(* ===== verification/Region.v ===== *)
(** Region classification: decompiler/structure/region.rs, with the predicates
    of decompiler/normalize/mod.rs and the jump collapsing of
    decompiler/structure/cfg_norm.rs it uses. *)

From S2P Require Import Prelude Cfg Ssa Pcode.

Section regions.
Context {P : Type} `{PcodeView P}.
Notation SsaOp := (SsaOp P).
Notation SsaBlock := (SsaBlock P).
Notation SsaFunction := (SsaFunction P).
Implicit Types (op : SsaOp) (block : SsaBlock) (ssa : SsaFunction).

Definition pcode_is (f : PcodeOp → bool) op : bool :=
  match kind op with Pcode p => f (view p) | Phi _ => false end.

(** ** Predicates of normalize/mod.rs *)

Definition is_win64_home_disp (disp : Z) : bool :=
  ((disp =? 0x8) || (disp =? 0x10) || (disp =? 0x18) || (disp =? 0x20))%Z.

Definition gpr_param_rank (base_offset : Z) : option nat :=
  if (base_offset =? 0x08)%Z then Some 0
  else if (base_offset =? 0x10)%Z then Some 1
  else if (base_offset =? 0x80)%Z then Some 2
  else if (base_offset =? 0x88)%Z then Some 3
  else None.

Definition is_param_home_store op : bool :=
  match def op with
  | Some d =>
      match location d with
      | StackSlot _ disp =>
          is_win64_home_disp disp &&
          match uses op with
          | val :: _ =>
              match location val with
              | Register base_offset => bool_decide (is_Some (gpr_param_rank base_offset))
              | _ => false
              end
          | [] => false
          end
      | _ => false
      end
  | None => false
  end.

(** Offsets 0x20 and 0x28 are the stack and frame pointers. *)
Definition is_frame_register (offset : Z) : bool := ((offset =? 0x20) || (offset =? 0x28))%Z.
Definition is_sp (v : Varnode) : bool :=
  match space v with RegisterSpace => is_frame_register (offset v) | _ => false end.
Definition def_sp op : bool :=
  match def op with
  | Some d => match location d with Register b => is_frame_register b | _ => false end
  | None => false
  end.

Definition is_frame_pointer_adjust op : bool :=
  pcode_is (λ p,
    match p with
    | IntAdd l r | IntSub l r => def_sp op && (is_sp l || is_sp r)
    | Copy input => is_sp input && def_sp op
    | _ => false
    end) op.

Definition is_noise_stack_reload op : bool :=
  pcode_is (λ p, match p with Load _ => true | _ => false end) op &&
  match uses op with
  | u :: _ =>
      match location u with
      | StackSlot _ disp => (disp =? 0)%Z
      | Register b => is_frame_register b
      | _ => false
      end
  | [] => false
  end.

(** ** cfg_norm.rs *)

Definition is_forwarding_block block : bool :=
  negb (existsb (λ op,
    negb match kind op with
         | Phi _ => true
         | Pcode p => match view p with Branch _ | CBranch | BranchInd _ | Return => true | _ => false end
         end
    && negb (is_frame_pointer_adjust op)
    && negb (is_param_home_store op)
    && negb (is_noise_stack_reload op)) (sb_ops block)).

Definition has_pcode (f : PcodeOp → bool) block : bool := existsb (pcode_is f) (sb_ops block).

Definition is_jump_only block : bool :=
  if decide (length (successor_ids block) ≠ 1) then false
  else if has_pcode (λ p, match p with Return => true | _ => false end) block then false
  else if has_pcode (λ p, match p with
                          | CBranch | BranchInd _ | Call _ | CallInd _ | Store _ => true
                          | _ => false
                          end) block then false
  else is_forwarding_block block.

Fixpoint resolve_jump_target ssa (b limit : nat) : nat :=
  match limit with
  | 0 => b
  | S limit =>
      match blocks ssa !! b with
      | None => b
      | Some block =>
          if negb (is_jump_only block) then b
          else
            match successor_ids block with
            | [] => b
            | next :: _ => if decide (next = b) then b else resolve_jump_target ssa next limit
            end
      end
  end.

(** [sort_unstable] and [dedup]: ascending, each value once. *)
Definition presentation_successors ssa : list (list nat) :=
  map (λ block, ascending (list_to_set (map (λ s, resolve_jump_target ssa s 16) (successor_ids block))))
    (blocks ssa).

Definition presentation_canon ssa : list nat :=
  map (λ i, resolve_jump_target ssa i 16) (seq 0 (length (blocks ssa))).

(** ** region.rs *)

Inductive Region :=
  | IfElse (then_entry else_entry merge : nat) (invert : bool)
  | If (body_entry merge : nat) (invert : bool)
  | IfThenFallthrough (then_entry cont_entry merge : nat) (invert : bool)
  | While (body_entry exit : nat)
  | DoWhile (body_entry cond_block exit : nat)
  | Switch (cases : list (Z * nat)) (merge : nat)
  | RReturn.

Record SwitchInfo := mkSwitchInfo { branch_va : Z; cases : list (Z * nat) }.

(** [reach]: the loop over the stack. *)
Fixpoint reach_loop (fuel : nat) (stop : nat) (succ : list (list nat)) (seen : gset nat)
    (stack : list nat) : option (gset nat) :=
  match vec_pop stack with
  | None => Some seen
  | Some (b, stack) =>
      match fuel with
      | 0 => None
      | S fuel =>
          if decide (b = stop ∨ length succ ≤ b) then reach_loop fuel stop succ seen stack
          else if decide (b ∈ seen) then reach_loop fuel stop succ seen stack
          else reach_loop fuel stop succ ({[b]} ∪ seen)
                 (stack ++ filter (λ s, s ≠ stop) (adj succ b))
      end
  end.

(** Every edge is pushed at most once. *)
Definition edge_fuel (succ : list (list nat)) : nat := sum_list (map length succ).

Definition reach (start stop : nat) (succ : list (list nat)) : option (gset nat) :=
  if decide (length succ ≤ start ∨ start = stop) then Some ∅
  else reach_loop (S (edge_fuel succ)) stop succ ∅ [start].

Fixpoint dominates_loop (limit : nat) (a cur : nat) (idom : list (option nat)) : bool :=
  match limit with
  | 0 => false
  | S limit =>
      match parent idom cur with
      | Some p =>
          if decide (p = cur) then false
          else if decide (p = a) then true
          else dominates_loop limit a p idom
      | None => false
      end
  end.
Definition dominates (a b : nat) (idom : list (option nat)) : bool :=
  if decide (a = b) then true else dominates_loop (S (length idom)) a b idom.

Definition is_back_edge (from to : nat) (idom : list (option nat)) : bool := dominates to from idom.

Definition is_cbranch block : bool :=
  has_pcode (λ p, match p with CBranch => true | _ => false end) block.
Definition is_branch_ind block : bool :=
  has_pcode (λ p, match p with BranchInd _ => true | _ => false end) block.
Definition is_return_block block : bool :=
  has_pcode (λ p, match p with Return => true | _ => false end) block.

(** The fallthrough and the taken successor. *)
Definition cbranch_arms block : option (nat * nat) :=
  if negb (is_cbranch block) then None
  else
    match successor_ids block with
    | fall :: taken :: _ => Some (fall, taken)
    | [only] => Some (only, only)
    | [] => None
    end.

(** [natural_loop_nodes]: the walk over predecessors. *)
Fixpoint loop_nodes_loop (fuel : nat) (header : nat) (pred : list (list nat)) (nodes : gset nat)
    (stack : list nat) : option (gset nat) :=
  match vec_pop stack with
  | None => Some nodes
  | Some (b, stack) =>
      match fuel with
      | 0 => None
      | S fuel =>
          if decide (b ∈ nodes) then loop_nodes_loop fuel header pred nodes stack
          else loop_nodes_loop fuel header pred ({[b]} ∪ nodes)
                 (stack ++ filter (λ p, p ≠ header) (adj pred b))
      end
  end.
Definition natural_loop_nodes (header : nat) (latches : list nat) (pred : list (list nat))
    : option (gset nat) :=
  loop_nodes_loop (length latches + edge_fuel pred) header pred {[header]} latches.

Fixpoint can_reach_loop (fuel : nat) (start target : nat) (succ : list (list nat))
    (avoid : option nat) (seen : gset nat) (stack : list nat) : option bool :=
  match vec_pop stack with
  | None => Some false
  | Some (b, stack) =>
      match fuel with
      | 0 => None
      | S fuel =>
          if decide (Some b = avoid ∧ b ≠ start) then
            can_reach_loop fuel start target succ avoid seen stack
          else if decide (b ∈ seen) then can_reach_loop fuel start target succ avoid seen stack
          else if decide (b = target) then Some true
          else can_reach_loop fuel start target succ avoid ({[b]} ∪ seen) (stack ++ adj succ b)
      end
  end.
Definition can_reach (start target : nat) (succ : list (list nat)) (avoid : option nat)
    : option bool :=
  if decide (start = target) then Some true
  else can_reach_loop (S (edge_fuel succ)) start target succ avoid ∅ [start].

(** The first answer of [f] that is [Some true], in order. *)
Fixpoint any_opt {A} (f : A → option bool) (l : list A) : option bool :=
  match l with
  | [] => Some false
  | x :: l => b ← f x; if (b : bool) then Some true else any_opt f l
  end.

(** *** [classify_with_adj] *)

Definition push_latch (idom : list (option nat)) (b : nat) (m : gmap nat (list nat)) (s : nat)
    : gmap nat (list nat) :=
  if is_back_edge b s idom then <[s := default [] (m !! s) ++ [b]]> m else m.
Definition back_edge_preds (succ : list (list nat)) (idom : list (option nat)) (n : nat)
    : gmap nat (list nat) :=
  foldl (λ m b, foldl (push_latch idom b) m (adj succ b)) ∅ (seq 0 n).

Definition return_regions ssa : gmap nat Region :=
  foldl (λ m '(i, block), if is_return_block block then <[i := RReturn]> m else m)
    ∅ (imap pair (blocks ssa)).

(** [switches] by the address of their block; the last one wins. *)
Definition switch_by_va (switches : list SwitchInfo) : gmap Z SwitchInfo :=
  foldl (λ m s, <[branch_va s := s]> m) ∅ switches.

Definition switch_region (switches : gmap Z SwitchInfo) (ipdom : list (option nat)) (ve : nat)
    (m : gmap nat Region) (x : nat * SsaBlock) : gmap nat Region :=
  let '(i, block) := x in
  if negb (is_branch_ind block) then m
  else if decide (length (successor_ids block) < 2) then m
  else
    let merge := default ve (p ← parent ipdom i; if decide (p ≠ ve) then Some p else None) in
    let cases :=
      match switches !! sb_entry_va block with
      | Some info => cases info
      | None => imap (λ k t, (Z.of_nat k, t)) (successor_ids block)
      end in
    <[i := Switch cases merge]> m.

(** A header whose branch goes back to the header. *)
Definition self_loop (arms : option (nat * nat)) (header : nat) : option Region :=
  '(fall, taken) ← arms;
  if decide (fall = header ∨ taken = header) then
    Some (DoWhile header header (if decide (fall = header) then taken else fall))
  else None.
* * * * * * * * *
Whenever a line in the records above contains the string "seen", copy that line.

### Answer below
Fixpoint reach_loop (fuel : nat) (stop : nat) (succ : list (list nat)) (seen : gset nat)
  | None => Some seen
          if decide (b = stop ∨ length succ ≤ b) then reach_loop fuel stop succ seen stack
          else if decide (b ∈ seen) then reach_loop fuel stop succ seen stack
          else reach_loop fuel stop succ ({[b]} ∪ seen)
    (avoid : option nat) (seen : gset nat) (stack : list nat) : option bool :=
            can_reach_loop fuel start target succ avoid seen stack
          else if decide (b ∈ seen) then can_reach_loop fuel start target succ avoid seen stack
          else can_reach_loop fuel start target succ avoid ({[b]} ∪ seen) (stack ++ adj succ b)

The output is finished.